Chapitre I – Le Maranhão dans le temps et dans l’espace

( 41 )

2. Images paradaxoles : une nature idéalisée,

un homme pris en pitié

Alors qu’en 1970 Andrade reconnaît volontiers qu’une « civilisation du babaçu » s’est formée au Maranhão, Valverde (1957) préfère parler d’un « cycle de dépendance au babaçu ». Pereira (1975) quant à lui refuse de reconnaître que l’exploitation du babaçu soit caractéristique d’un genre de vie typique du Brésil. Indépendamment de ces différences de perception, aucun de ces auteurs ne dénomme la population rurale, qui pourtant vit du babaçu et en fait vivre l’économie, en référence à cette activité ; elle ne reçoit d’ailleurs même pas de nom précis : travailleurs ruraux, habitants, population locale, on les désigne surtout comme des caboclos. Pour être encore plus précis, une différenciation est opérée au sein de cette population, puisque les auteurs accordent grande importance à l’origine du caboclo en question, créant une dichotomie distinguant le caboclo

maranhense « simple reproducteur de son espèce, abâtardi, résigné et passif » du caboclo Nordestino (migrants du Ceará et du Piauí) « lutteur, ambitieux, orgueilleux et allant de l’avant »

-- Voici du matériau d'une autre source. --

(** * Workflow progress and broadcast core of the PINN platform

    A shallow embedding of

    - [pinn-workers-deploy/src/services/workflow-manager.js]
      (class [WorkflowManager]: the pipeline that drives one workflow and
      persists every transition in the [WORKFLOWS_KV] namespace),
    - the part of [pinn-workers-deploy/src/index.js] that creates a workflow
      record and starts the pipeline ([app.post('/api/v2/simulations')]), and
      the endpoints that read the status, the results, the use case and the
      visualization of a workflow back,
    - [opensource-pinn-platform/cloudflare/src/services/websocket-manager.js]
      (class [WebSocketManager]: the Durable Object holding the session
      registry and sending messages to the sockets),
    - the geometry and the field normalisation of the visualization service
      ([prepareWebGLData] and [processFieldData] of class [Visualization3D]),

    followed by the properties of the natural-language specification that
    were checked against them, and by further properties of the same code.

    Conventions of the embedding.
    - A JavaScript number is a rational ([Q]).  The progress values and
      remaining times the pipeline stores are integers or results of
      [Math.round], where exact and double arithmetic agree; the simulated
      metrics, the random payloads and the grids are computed exactly, and
      the bounds proved for them are bounds of the exact values.
    - A JavaScript object used as a record is a [gmap string Json]; a
      property holding [undefined] is an absent key (that is what
      [JSON.stringify] writes).  A KV namespace holds the object whose
      [JSON.stringify] text the code stores: [JSON.parse] of that text gives
      the object back.
    - The code is asynchronous but single-threaded: a computation of the
      model is a state transformer on the world, and every handler of the
      Durable Object is one turn of its event loop.
    - Everything the code cannot decide itself (a KV operation failing, the
      wall clock, [Math.random], the visualization service) is read from an
      oracle indexed by the number of outside calls made so far, and the set
      of open sockets is part of the world, so a theorem quantified over the
      world covers every behaviour of the outside. *)

From Stdlib Require Import QArith Qround Qminmax Lqa.
From Stdlib Require OrderedTypeEx.
From stdpp Require Import base gmap strings list sorting.

Open Scope string_scope.

(** ** JavaScript values *)

#[local] Unset Elimination Schemes.
Inductive Json : Type :=
| JNull
| JBool (b : bool)
| JNum (q : Q)
| JStr (s : string)
| JArr (items : list Json)
| JObj (fields : list (string * Json)).
#[local] Set Elimination Schemes.

Abbreviation JsObject := (gmap string Json).

(** [v || d] on a property that may be [undefined]. *)
Definition truthy (v : option Json) : bool :=
  match v with
  | None | Some JNull | Some (JBool false) | Some (JStr "") => false
  | Some (JNum q) => negb (Qeq_bool q 0)
  | Some _ => true
  end.

Definition js_or (v : option Json) (d : Json) : Json :=
  match v with
  | Some x => if truthy v then x else d
  | None => d
  end.

(** An object literal; a property whose value is [undefined] is not
    serialized. *)
Definition object_literal (props : list (string * option Json)) : JsObject :=
  foldl (fun o kv => match kv.2 with Some v => <[kv.1 := v]> o | None => o end)
        ∅ props.

(** [Math.round]: the nearest integer, halves towards plus infinity. *)
Definition Math_round (x : Q) : Q := inject_Z (Qfloor (x + (1 # 2))).

Definition Q_ltb (x y : Q) : bool := negb (Qle_bool y x).

(** ** The world: the KV namespaces, the Durable Object, the outside *)

Inductive Namespace := Workflows | Results | UseCases.

(** What the outside can observe of a run, in order.  [WsSend] is a
    [webSocket.send] that went through: the client of that socket receives
    the message. *)
Inductive Effect :=
| KvPut (ns : Namespace) (key : string) (value : JsObject)
| ConsoleError (label : string) (error : string)
| SetTimeout (ms : nat)
| WsSend (socket : nat) (message : JsObject).

(** The outside.  [kv_fault ns n = Some msg]: the operation on namespace
    [ns] that is the [n]-th outside call throws [Error(msg)]
    (StoreUnavailable).
    [toISOString n] and [random n] are the values of
    [new Date().toISOString()] and of [Math.random()] when they are the
    [n]-th outside call, [radix36 x] is [x.toString(36).substr(2, 9)].
    [visualization n] is what [Visualization3D.createVisualization] does when
    it is the [n]-th outside call: it throws, or returns its descriptor.
    [generateSampleResults] and [generateAnalysis] are the two pure helpers of
    [WorkflowManager] that compute the grid data (trigonometric tables of
    doubles); they cannot throw and no property below depends on their
    value. *)
Record Outside := {
  kv_fault : Namespace → nat → option string;
  toISOString : nat → string;
  random : nat → Q;
  radix36 : Q → string;
  visualization : nat → string + Json;
  generateSampleResults : JsObject → Json;
  generateAnalysis : option Json → Json → Json
}.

(Rocha, 1997). L’insignifiant maranhense et le vaillant cearense partagent pourtant les mêmes conditions de vie misérables, la dépendance aux fazendeiros et aux marchands de babaçu (Valverde, 1957). Mais qu’ils soient du Maranhão ou d’ailleurs, ils sont tous les deux caboclos par leur condition paysanne : la terre est un moyen de survivance, auquel ils n’ont pas d’attachement particulier ; ils respectent les droits et les devoirs vis-à-vis du patron et des commerçants, ils sont dominés économiquement et sur l’espace, et l’acceptent (Sigaud, 1978).